Fortunately, I think Paul now knows we’re regulars and treats us accordingly. Though still quick on the phone, he’s genuinely polite now. And when we come in for pickup, we almost always return with a complimentary two liter bottle of soda and some fresh jalapeno peppers he throws in for the heck of it. But most importantly, the man continues to make the best damn pizzas and cold cut subs this side of town. Paul is the boss, and so is his pizza.

7 thoughts on “No Pizza For You!”

  1. He isn’t the only one. Try going to Sushi Nozawa in Sherman Oaks sometime. It is the best traditional sushi restaurant in Southern California, but Nozawa-san leaves something to be desired in the hospitality department. His “Today’s Specials” sign merely says “trust me”, and he will take your sushi away if you do not eat it in a very timely fashion.

  2. I have to tell you: Paul LOVES me! I always pick up my pizza, and he even calls me on my cell phone when it’s ready. Plus, he gives me all the to-go pepper flakes I can carry. I pray I never witness his dark side.

  3. Mr Hooks: I’ve heard of Sushi Nozawa, but haven’t eaten there yet. My favourite in that area is Katsu in Studio City (its been ages since I was there, so I don’t know if its even still open). I’m actually fond of sushi nazis because I’ve seen way too many Americans swishing their wasabi and asking for california rolls and think they know how to properly eat sushi. A meal “omakase” style (chef’s choice) is the best way to eat sushi anyhow, so if you can afford his “Today’s Special”, you should indeed trust him :D

    Bronwyn: Yeah, Paul gives us the personal call on our home and cell phones too, so we’re happy to be on his good side. I make sure I just don’t make the man wait, cuz I think that’s a pet peeve of his.
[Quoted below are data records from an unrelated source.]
Lemma advance_shape A i g m m' :
  mc_gors m !! i = Some g → g_todo g = [] → shape' (mc_sems m) g → names' (mc_sems m) → ledger (mc_sems m) A →
  Queue (g_row g) ∈ queues → snap (Queue (g_row g)) (qp_KeyConcurrency (queuePolicy (mc_pool m) (Queue (g_row g)))) →
  advance reg lifecycle i g m = Some m' → keepsShape i g m m'.
Proof.
  intros Hi Htodo [_ Hsh] Hn HL HQ Hsnap. unfold advance.
  assert (∀ P : Prop, g_todo g ≠ [] → P) as Ht by (intros P Hne; by rewrite Htodo in Hne).
  assert (∀ g' (m1 : Machine S), mc_gors m1 = mc_gors m → mc_sems m1 = mc_sems m → g_row g' = g_row g →
    shape' (mc_sems m) g' → keepsShape i g m (set_gor i g' m1)) as Hsame by (intros; by apply keepsShape_same).
  assert (∀ l, hbOk l → leaseOk l) as Hhl by (intros l ?; exists l; auto).
  assert (∀ l, keysOk snap (g_row g) l → gateOk snap (g_row g) l) as Hkg by (intros l ?; exists l; auto).
  destruct (g_pc g) as [| | | |rules acq|idx rules key a acq| |key a| |a| | | |t ctx|] eqn:Epc.
  - intros [= <-]. apply Hsame; [done..| |]; [by destruct (beats _)|]. destruct (beats _); (split; [by apply Ht|]); simpl; rewrite Hsh; [by right|by left].
  - destruct (g_ready g) as [k|]; [case_decide|]; intros [= <-]; (apply Hsame; [done..|]; split; [by apply Ht|done]).
  - destruct (needsLease _ _); simpl.
    + destruct (electLease (g_row g) m) as [m1 r] eqn:E. destruct (electLease_frame _ _ _ _ E) as (F1 & F2 & F3).
      destruct r as [[]|err]; intros [= <-].
      * apply Hsame; [done..|]. split; [by apply Ht|]. simpl. exists (g_defers g). auto.
      * exists g. rewrite F1, F2, list_insert_id by done. split_and!; try done; [split; [by apply Ht|by rewrite Epc]|by intros ???].
      * exists g. simpl. rewrite F1, F2, list_insert_id by done. split_and!; try done; [split; [by apply Ht|by rewrite Epc]|by intros ???].
    + intros [= <-]. apply Hsame; [done..|]. split; [by apply Ht|]. simpl. auto.
  - intros [= <-]. apply Hsame; [done..|]. split; [by apply Ht|]. simpl. split; [done|]. exists [], (qp_KeyConcurrency (queuePolicy (mc_pool m) (Queue (g_row g)))).
    by split_and!.
  - destruct Hsh as [Hl (dn & Hp)]. destruct rules as [|[idx rule] rules].
    + intros [= <-]. apply Hsame; [done..|]. split; [by apply Ht|]. simpl. exists acq, dn, (g_defers g). auto.
    + destruct (acquireRef _ _ _ _) as [sems a] eqn:E. intros [= <-]. pose proof Hp as (rs & Hsn & Hi' & _).
      apply indexed_next in Hi' as [-> Hr].
      apply keepsShape_sems; [done| |by eapply acquireRef_kinds|].
      * eapply names_ref; [done|done| |exact E]. by eapply snap_cap.
      * split; [by apply Ht|]. simpl. split; [done|]. by exists dn, rule.
  - destruct Hsh as [Hl (dn & rule & (rs & Hsn & Hi' & Ha) & ->)].
    destruct (semSend a _) as [sems|] eqn:E; simpl; [|done]. intros [= <-].
    apply keepsShape_sems; [done|by eapply names_send|by eapply send_kinds|]. split; [by apply Ht|]. simpl. split; [done|].
    exists (dn ++ [(idx, rule)]), rs. split; [done|]. rewrite <-(assoc_L (++)). split; [done|].
    rewrite fmap_cons, Ha. unfold keysOf. by rewrite fmap_app, reverse_app.
  - destruct (queueRateLimits _ _) as [|r0 rs] eqn:Er.
    + intros [= <-]. apply Hsame; [done..|]. split; [by apply Ht|]. simpl. auto.
    + destruct (acquireRef _ _ _ _) as [sems a] eqn:E. intros [= <-].
      apply keepsShape_sems; [done| |by eapply acquireRef_kinds|by split; [apply Ht|]]. eapply names_ref; [done|done| |exact E]. reflexivity.
  - destruct (semSend a _) as [sems|] eqn:E; simpl; [|done]. intros [= <-].
    apply keepsShape_sems; [done|by eapply names_send|by eapply send_kinds|]. split; [by apply Ht|]. simpl.
    exists (g_defers g). eauto.
  - destruct (Opts reg (Kind (g_row g))) as [opts|] eqn:Eo; [destruct (_ <=? 0) eqn:Ec; bool_to_prop|].
    + intros [= <-]. apply Hsame; [done..|]. split; [by apply Ht|]. simpl. exists (g_defers g). split; [done|]. left.
      split; [|done]. intros (o & ? & ?). simplify_eq. lia.
    + destruct (entryOf _ _ _ _) as [sems a] eqn:E. intros [= <-].
      apply keepsShape_sems; [done| |by eapply entryOf_kinds|split; [by apply Ht|]].
      * eapply names_entry; [done|done| |exact E]. simpl. eauto.
      * simpl. split; [done|]. unfold kindName.
        assert (1 ≤ wo_Concurrency opts) as Hc by lia. by destruct (entryOf_spec _ _ _ _ _ _ _ Hc HL E) as (F1 & _).
    + intros [= <-]. apply Hsame; [done..|]. split; [by apply Ht|]. simpl. exists (g_defers g). split; [done|]. left.
      split; [|done]. intros (o & ? & ?). simplify_eq.
  - destruct Hsh as [Hg Hk]. destruct (semSend a _) as [sems|] eqn:E; simpl; [|done]. intros [= <-].
    pose proof (send_kinds _ _ _ E) as Hks.
    apply keepsShape_sems; [done|by eapply names_send|done|]. split; [by apply Ht|]. simpl. exists (g_defers g). eauto 10.
  - destruct (semSend semChan _) as [sems|] eqn:E; simpl; [|done]. intros [= <-].
    pose proof (send_kinds _ _ _ E) as Hks.
    apply keepsShape_sems; [done|by eapply names_send|done|]. split; [by apply Ht|]. simpl. exists (g_defers g).
    split; [|done]. by eapply kindOk_mono.
  - done.
  - destruct (markStart _ _ _ _) as [e1 [row' t]] eqn:E. destruct (markStart_row _ _ _ _ _ _ _ E) as (? & ? & ? & ? & ?).
    destruct (jobContext _ _ _ _) as [ctx e2]. intros [= <-].
    assert (sameRow (g_row g) row') as Hr by by split_and!.
    eexists. split; [done|]. split; [|split_and!; [done|by intros ???|done]].
    split; [by apply Ht|]. simpl. by eapply runOk_row.
  - done.
  - destruct (g_defers g) as [|f fs] eqn:Ed; [done|]. intros [= <-]. apply Hsame; [done..|].
    split; simpl; rewrite Epc; [auto|]. unfold unwinding in *. simpl. rewrite Ed in Hsh. destruct Hsh as [[l Hl]|[? _]]; [|done].
    destruct l as [|f' l]; simplify_eq/=; [by right; auto|left; by exists l].
Qed.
Call, order with all my info ready beforehand, and come promptly for pickup….that makes for a happy Paul!

  4. I live near Orange County, so it’s a long haul for me to go to Nozawa. Plus, omakase there is expensive. :) I usually go to Sushi Shibucho in Costa Mesa, near Triangle Square. Almost as good as Nozawa, at about half the price for omakase. And Shibutani-san is super nice too, though he will instruct you on how to properly eat each type of sushi he makes for you (just ask Koga, aka Mr. Sushi Faux Pas :D ).

    Note, Shibucho in Costa Mesa is not affiliated with Shibucho in Beverly Hills. Shibutani-san sold the BH restaurant years ago.
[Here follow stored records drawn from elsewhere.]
(* ===== verification/WorkerLiveness.v ===== *)
(** * What the worker machine guarantees: no deadlock

    The goroutines of a pool take their resources in one order: pipeline turn,
    key semaphores by rule, rate gate, kind, execution slot.  So whoever waits
    waits, through finitely many others, for one that can go on. *)

From S2P Require Import Prelude GoBase Json Codec Core Driver RateLimit Sha256 WorkerConfig WorkerConfigProps.
From S2P Require Import WorkerRate WorkerRun WorkerSemaphores WorkerMachine WorkerMachineInv WorkerMachineShape WorkerMachineProps.
From Stdlib Require Import ZArith Lia.

(** The channel a goroutine is about to send to. *)
Definition waitsOn (g : Goroutine) : option nat :=
  match g_pc g with
  | PKeyWait _ _ _ a _ | PGateWait _ a | PKindWait a => Some a
  | PSem => Some semChan
  | _ => None
  end.

(** How far a goroutine has come in the order of acquisition. *)
Definition stage (at_ : pc) : nat :=
  match at_ with
  | PStart | PReady | PLease | PKeyStart => 0
  | PKeys _ _ | PKeyWait _ _ _ _ _ => 1
  | PGate | PGateWait _ _ => 2
  | PKind | PKindWait _ => 3
  | PSem => 4
  | PPermit | PBegin | PHandler _ _ | PUnwind => 5
  end.

Definition pcIndex (at_ : pc) : Z := match at_ with PKeyWait i _ _ _ _ => i | _ => 0 end.

Section machine.
Context {S : Type} `{WorkerStore S} `{CursorStore S} `{MapRange} `{FloatConv} `{!LawfulFetch S}.
Context (reg : Registry) (name : string) (caps : Capabilities) (lifecycle : bool).
Implicit Types m : Machine S.

(** Goroutine [j] keeps goroutine [i] from going on: it is the predecessor in the
    pipeline, or it holds a token of the full channel that [i] sends to. *)
Definition waits m (i j : nat) : Prop :=
  ∃ gi gj, mc_gors m !! i = Some gi ∧ mc_gors m !! j = Some gj ∧ g_todo gi = [] ∧
    ((g_pc gi = PReady ∧ g_ready gi = Some j ∧ j ∉ mc_closed m) ∨
     ∃ a, waitsOn gi = Some a ∧ semSend a (mc_sems m) = None ∧ ARecv a ∈ acts gj).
    I’ve also heard good things about Katsu. It might be part of the Sushi Roku empiire, not sure. If so, it’s in pretty good company.

  5. The sushi situation is universal. As an LA transplant now living in Nashville, I can tell you about a place here called Sam’s Sushi. Sam, whose name isn’t Sam but who won’t tell you his name because you’ll screw it up, has a good racket of kicking his lunch-time customers out after twenty minutes. God help you if you finish and attempt to sit with an empty plate. At the same time, its the best, cheapest sushi in town.
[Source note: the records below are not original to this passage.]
(* ===== verification/WorkerLoopsProps.v ===== *)
(** * What the loops of [Start] guarantee

    A run of the loops is a run of the pool's machine, so everything proved of the
    machine holds under them.  [Start] gives back what it has taken, in the order
    of its deferred calls, whichever way it ends; it always ends once its context is
    done or the pool is shut down; and one goroutine at a time fetches. *)

From S2P Require Import Prelude GoBase Json Codec Core Driver RateLimit Sha256 WorkerConfig WorkerConfigProps.
From S2P Require Import WorkerRate WorkerRun WorkerSemaphores WorkerMachine WorkerMachineInv WorkerMachineShape WorkerMachineProps.
From S2P Require Import WorkerDispatch WorkerLoops.
From Stdlib Require Import ZArith Lia.

Section loops.
Context {S : Type} `{WorkerStore S} `{CursorStore S} `{MapRange} `{FloatConv} `{!LawfulFetch S}.
Context (reg : Registry) (name : string) (caps : Capabilities) (lifecycle listener : bool).
Implicit Types m : Machine S.
Implicit Types st : Loops S.
Abbreviation pstep := (mstep reg name caps lifecycle) (only parsing).
Abbreviation prun := (mrun reg name caps lifecycle) (only parsing).
Abbreviation step := (lstep reg name caps lifecycle listener) (only parsing).
Abbreviation run := (lrun reg name caps lifecycle listener) (only parsing).

(** ** The pool under the loops *)

Lemma own_flags i m m' : (∃ g, mc_gors m !! i = Some g ∧ ownStep i g m m') →
  mc_shutdown m' = mc_shutdown m ∧ mc_started m' = mc_started m ∧ length (mc_gors m') = length (mc_gors m).
Proof. intros (g & _ & g' & E & _ & _ & C & _). rewrite E, length_insert. by destruct C. Qed.

(** A pool stays started and stays shut down, and then starts no job. *)
Lemma mstep_flags ev m m' : acc_inv m → pstep ev m = Some m' →
  (mc_shutdown m = true → mc_shutdown m' = true ∧ length (mc_gors m') = length (mc_gors m)) ∧
  (mc_started m = true → mc_started m' = true).
Proof.
  intros Hi Hm. assert (∀ i, (∃ g, mc_gors m !! i = Some g ∧ ownStep i g m m') →
    (mc_shutdown m = true → mc_shutdown m' = true ∧ length (mc_gors m') = length (mc_gors m)) ∧
    (mc_started m = true → mc_started m' = true)) as Hown.
  { intros i Hg. by destruct (own_flags _ _ _ Hg) as (-> & -> & ->). }
  revert Hm. destruct ev as [| | |i|i|i o|i lost|i|i|i| |queue policy|s c|queue now before]; cbn [mstep].
  - intros [= <-]. unfold Start. by repeat case_match.
  - destruct (_ && _); [|done]. intros [= <-]. unfold beginFetch. by repeat case_match.
  - unfold dispatch. intros Hm. split.
    + intros Hs. by rewrite (ai_quiet _ Hi Hs) in Hm.
    + destruct (mc_disp m) as [|free misses|[|row rows] free misses|]; simplify_eq/=; try done.
      * by destruct (dispatchRound_spec free misses m) as ([_ _ _ _ _ -> _] & _).
      * destruct (launch row m) as [m1|] eqn:El; simplify_eq/=. by apply launch_spec in El as (? & ? & _ & _ & _ & _ & _ & _ & _ & -> & _).
  - unfold goStep. destruct (mc_gors m !! i) as [g|] eqn:Hg; simpl; [|done]. destruct (g_todo g) as [|x todo] eqn:Ht.
    + intros Hm. apply (Hown i). exists g. split; [done|]. eapply advance_own; try done; [by eapply live_keys|by eapply ai_limits].
    + destruct (perform i (g_row g) x m) as [m1|] eqn:E; simpl; [|done]. intros [= <-]. simpl. rewrite length_insert.
      destruct (perform_released i g x m m1) as [-> _ -> _ -> _ _ _ _ _ _]; [|done|done].
      intros -> Hc. pose proof (ai_close _ Hi _ _ Hg) as Eo. rewrite decide_True in Eo by auto.
      rewrite (acts_pop _ _ _ Ht), occ_cons, decide_True in Eo by done.
      pose proof (occ_nonneg (eq AClosePipeline) (acts (g_set_todo todo g))). lia.
  - intros Hm. by apply (Hown i), bailStep_own.
  - intros Hm. by eapply (Hown i), permitStep_own.
  - intros Hm. by eapply (Hown i), finishStep_own.
  - intros Hm. apply (Hown i), (ticks_own reg name caps lifecycle); [by apply ai_limits|by right; right].
  - intros Hm. apply (Hown i), (ticks_own reg name caps lifecycle); [by apply ai_limits|by left].
  - intros Hm. apply (Hown i), (ticks_own reg name caps lifecycle); [by apply ai_limits|by right; left].
  - destruct (locked m); [done|]. by intros [= <-].
  - destruct (locked m); [done|]. by intros [= <-].
  - by intros [= <-].
  - destruct ws_rescue; [|done]. destruct (mc_started m) eqn:Es; [|done]. intros [= <-]. by rewrite <-Es.
Qed.

(** What a step of the loops is to the pool. *)
Definition projected (ev : loopEvent S) st : list (event S) :=
  match ev with
  | LStart => [EStart]
  | LFetch _ => [EFetch]
  | LDispatch _ => [EDispatch]
  | LRescueTick => [EWorld (rn_store (mc_env (lp_pool st))) (runNow (mc_env (lp_pool st))).2.(rn_clk)]
  | LRescue => match lp_pc st with MRescue now before (q :: _) => [ERescue q now before] | _ => [] end
  | LStop => if mc_shutdown (lp_pool st) then [] else [EShutdown]
  | LPool ev => [ev]
  | _ => []
  end.

Lemma startTicker_pool t d (k : Loops S → Loops S) st :
  (∀ st, lp_pool (k st) = lp_pool st) → lp_pool (startTicker t d k st) = lp_pool st.
Proof. intros Hk. unfold startTicker. destruct (d <=? 0); [done|]. by rewrite Hk. Qed.

Lemma afterFetch_pool c m st : lp_pool (afterFetch c m st) = m.
Proof. unfold afterFetch. destruct c; simpl; [by destruct (lp_pc st)|done]. Qed.

Lemma reportIf_pool wrap err st : lp_pool (reportIf wrap err st) = lp_pool st.
Proof. by destruct err. Qed.

Lemma lstep_projected ev st st' : step ev st = Some st' → prun (projected ev st) (lp_pool st) = Some (lp_pool st').
Proof.
  intros Hs. destruct ev as [|err|c|c| | | | | | | | | | |err|err|i|i|i|err| |ev]; cbn [lstep projected] in *.
  - destruct (lp_pc st); simplify_eq. simpl. f_equal. unfold startLoops. destruct (Start (lp_pool st)) as [m [err|]]; [done|].
    destruct listener; unfold runWithNotifications, runWithPolling; by rewrite startTicker_pool.
  - destruct (lp_pc st) as [|[|]| | | | | | | | | | |]; simplify_eq. by destruct err.
  - destruct (waitsToFetch c st); [|done]. destruct (pstep EFetch (lp_pool st)) as [m|] eqn:E; simplify_eq/=.
    by rewrite afterFetch_pool, E.
  - destruct (isFetching c st); [|done]. destruct (pstep EDispatch (lp_pool st)) as [m|] eqn:E; simplify_eq/=.
    by rewrite afterFetch_pool, E.
  - destruct (lp_pc st); simplify_eq. unfold enterMainLoop. by case_match; rewrite ?startTicker_pool.
  - destruct (lp_pc st); try done. destruct (lp_ctx st); by simplify_eq.
  - destruct (lp_pc st); try done. destruct (mc_shutdown _); by simplify_eq.
  - destruct (lp_pc st); by simplify_eq.
  - destruct (lp_pc st); try done. case_decide; simplify_eq. done.
  - destruct (lp_pc st) as [| | | | | |now before [|q queues]| | | | | |]; try done.
    destruct (pstep (ERescue q now before) (lp_pool st)) as [m|] eqn:E; simplify_eq/=. by rewrite E.
  - destruct (lp_pc st); try done. destruct (mc_shutdown (lp_pool st)); [by simplify_eq|].
    destruct (pstep EShutdown (lp_pool st)) as [m|] eqn:E; simplify_eq/=. by rewrite E.
  - destruct (lp_pc st); try done. destruct (lp_done st); by simplify_eq.
  - destruct (lp_pc st); by simplify_eq.
  - unfold unwind in Hs. destruct (lp_pc st); try done. destruct (lp_defers st) as [|[]]; by simplify_eq.
  - destruct (lp_pc st) as [| | | | | | | | | |[|]| |]; simplify_eq. simpl. by rewrite reportIf_pool.
  - destruct (lp_pc st) as [| | | | | | | | | |[|]| |]; simplify_eq. simpl. by rewrite reportIf_pool.
  - unfold watcherAt in Hs. destruct (lp_watchers st !! i); simplify_eq/=. by case_decide; simplify_eq.
  - unfold watcherAt in Hs. destruct (lp_watchers st !! i); simplify_eq/=. by case_decide; simplify_eq.
  - destruct (_ || _); [|done]. unfold watcherAt in Hs. destruct (lp_watchers st !! i); simplify_eq/=. by case_decide; simplify_eq.
  - destruct (lp_ctx st); by simplify_eq.
  - destruct (_ && _); by simplify_eq.
  - destruct (loopsOwn ev); [done|]. destruct (pstep ev (lp_pool st)) as [m|] eqn:E; simplify_eq/=. by rewrite E.
Qed.

(** A run of the loops as a run of the pool. *)
Fixpoint projectedRun (evs : list (loopEvent S)) st : list (event S) :=
  match evs with
  | [] => []
  | ev :: rest => match step ev st with Some st' => projected ev st ++ projectedRun rest st' | None => [] end
  end.

Lemma mrun_app evs1 evs2 m m' : prun evs1 m = Some m' → prun (evs1 ++ evs2) m = prun evs2 m'.
Proof. revert m. induction evs1 as [|ev evs IH]; intros m; simpl; [by intros [= <-]|]. destruct (pstep ev m); simpl; [apply IH|done]. Qed.

Lemma lrun_projected evs : ∀ st st', run evs st = Some st' → prun (projectedRun evs st) (lp_pool st) = Some (lp_pool st').
Proof.
  induction evs as [|ev evs IH]; intros st st'; simpl; [by intros [= <-]|].
  destruct (step ev st) as [st1|] eqn:E; simpl; [|done]. intros Hr.
  rewrite (mrun_app _ _ _ _ (lstep_projected _ _ _ E)). by apply IH.
Qed.

(** ** What [Start] has taken and gives back *)

Definition isReport (c : loopCall) : bool := match c with CReportError _ => true | _ => false end.
Definition plain (calls : list loopCall) : list loopCall := filter (λ c, isReport c = false) calls.

(** How one call of [Start] went: its intervals, and the queue that could not be
    listened to. *)
Record course := mkCourse { co_poll : Duration; co_rescue : option Duration; co_failed : option (string * error) }.

Definition opened (co : course) (queues : list string) : list loopCall :=
  CNewTicker Fallback (co_poll co) :: ((λ q, CListen q None) <$> queues) ++
  match co_failed co with Some (q, err) => [CListen q (Some err)] | None => [] end ++
  match co_rescue co with Some d => [CNewTicker RescueTicker d] | None => [] end.

Definition closed (co : course) (queues : list string) : list loopCall :=
  match co_rescue co with Some _ => [CStopTicker RescueTicker] | None => [] end ++
  (if listener then (CUnlisten <$> queues) ++ [CCloseListener] else []) ++ [CStopTicker Fallback].

Definition defersOf (co : course) : list deferral :=
  match co_rescue co with Some _ => [DStop RescueTicker] | None => [] end ++ (if listener then [DCleanup] else []) ++ [DStop Fallback].

(** The calls that are still to come. *)
Definition deferredCalls (queues : list string) (ds : list deferral) : list loopCall :=
  concat ((λ d, match d with DStop t => [CStopTicker t] | DCleanup => (CUnlisten <$> queues) ++ [CCloseListener] end) <$> ds).
Definition pendingCalls (queues : list string) st : list loopCall :=
  match lp_pc st with
  | MCleanup qs _ => (CUnlisten <$> qs) ++ [CCloseListener] ++ deferredCalls queues (lp_defers st)
  | _ => deferredCalls queues (lp_defers st)
  end.

Definition subscribed st : list string := w_queue <$> lp_watchers st.

(** The queues that are listened to when all goes well. *)
Definition wanted (queues : list string) : list string := if listener then queues else [].

(** Why [Start] returns. *)
Definition verdict (queues : list string) (co : course) (res : option error) st : Prop :=
  match co_failed co with
  | Some (q, err) => res = Some err ∧ co_rescue co = None ∧ ∃ rest, wanted queues = subscribed st ++ q :: rest
  | None => subscribed st = wanted queues ∧ mc_shutdown (lp_pool st) = true ∧ (res = None ∨ is_Some res ∧ res = lp_ctx st)
  end.

Definition taking (co : course) st : Prop :=
  lp_defers st = defersOf co ∧ plain (lp_calls st) = opened co (subscribed st).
  6. Ahh, Vito’s- I used to work there for a brief time, and they have closed down temporarily, as previously scheduled, to remodel and double the size of the restaurant, as well as to apply for a liquor liscense. Unfortunately that job did not work out as, too frequently, I would find myself waiting outside for Vito to roll out of bed & come down, hung over, from his upstairs apartment to open the door. One rainy day I finally tired of waiting and got an office job that pays 3 times as much. But it was a fun place to work while it lasted. I sort of miss blasting the Who on the radio and drooling over the hot chef Vittorio. Yummy. Long live Vito’s.